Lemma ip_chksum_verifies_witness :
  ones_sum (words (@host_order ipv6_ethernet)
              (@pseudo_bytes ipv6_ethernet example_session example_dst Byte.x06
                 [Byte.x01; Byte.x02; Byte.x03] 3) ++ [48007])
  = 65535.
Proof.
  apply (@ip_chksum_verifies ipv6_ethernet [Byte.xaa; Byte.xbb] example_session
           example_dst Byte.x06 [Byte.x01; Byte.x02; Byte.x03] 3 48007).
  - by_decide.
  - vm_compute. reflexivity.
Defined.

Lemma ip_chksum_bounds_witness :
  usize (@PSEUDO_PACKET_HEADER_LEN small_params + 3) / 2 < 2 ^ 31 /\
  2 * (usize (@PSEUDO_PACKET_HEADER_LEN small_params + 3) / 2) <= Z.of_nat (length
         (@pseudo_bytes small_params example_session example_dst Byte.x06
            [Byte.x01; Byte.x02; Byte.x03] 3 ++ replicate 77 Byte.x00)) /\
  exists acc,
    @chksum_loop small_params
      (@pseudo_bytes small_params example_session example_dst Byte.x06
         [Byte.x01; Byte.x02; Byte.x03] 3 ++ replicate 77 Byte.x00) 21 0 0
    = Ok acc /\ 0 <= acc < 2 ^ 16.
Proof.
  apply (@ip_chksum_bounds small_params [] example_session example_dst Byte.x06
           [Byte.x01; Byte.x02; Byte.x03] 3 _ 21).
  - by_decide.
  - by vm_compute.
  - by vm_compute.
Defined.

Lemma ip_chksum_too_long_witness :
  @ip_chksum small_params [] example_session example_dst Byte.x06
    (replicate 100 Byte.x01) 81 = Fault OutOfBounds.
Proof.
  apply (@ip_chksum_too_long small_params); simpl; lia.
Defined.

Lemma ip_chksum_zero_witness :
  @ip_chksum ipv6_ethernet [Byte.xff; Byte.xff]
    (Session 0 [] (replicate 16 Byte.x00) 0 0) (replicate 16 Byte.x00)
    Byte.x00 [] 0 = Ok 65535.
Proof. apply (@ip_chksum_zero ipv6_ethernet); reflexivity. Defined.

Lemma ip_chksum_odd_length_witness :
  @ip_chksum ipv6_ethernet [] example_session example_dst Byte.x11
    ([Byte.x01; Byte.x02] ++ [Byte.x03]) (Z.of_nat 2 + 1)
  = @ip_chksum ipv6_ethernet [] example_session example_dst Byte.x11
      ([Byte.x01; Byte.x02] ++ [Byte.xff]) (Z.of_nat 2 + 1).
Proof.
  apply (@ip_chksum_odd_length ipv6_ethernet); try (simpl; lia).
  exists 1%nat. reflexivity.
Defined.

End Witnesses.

=====

» Your goal
Reproduce, line for line, the material, starting at its first line, and end once the line holding "[Byte.x01; Byte.x02; Byte.x03] 3 _" has been output.

» Expected answer
Lemma ip_chksum_verifies_witness :
  ones_sum (words (@host_order ipv6_ethernet)
              (@pseudo_bytes ipv6_ethernet example_session example_dst Byte.x06
                 [Byte.x01; Byte.x02; Byte.x03] 3) ++ [48007])
  = 65535.
Proof.
  apply (@ip_chksum_verifies ipv6_ethernet [Byte.xaa; Byte.xbb] example_session
           example_dst Byte.x06 [Byte.x01; Byte.x02; Byte.x03] 3 48007).
  - by_decide.
  - vm_compute. reflexivity.
Defined.

Lemma ip_chksum_bounds_witness :
  usize (@PSEUDO_PACKET_HEADER_LEN small_params + 3) / 2 < 2 ^ 31 /\
  2 * (usize (@PSEUDO_PACKET_HEADER_LEN small_params + 3) / 2) <= Z.of_nat (length
         (@pseudo_bytes small_params example_session example_dst Byte.x06
            [Byte.x01; Byte.x02; Byte.x03] 3 ++ replicate 77 Byte.x00)) /\
  exists acc,
    @chksum_loop small_params
      (@pseudo_bytes small_params example_session example_dst Byte.x06
         [Byte.x01; Byte.x02; Byte.x03] 3 ++ replicate 77 Byte.x00) 21 0 0
    = Ok acc /\ 0 <= acc < 2 ^ 16.
Proof.
  apply (@ip_chksum_bounds small_params [] example_session example_dst Byte.x06
           [Byte.x01; Byte.x02; Byte.x03] 3 _ 21).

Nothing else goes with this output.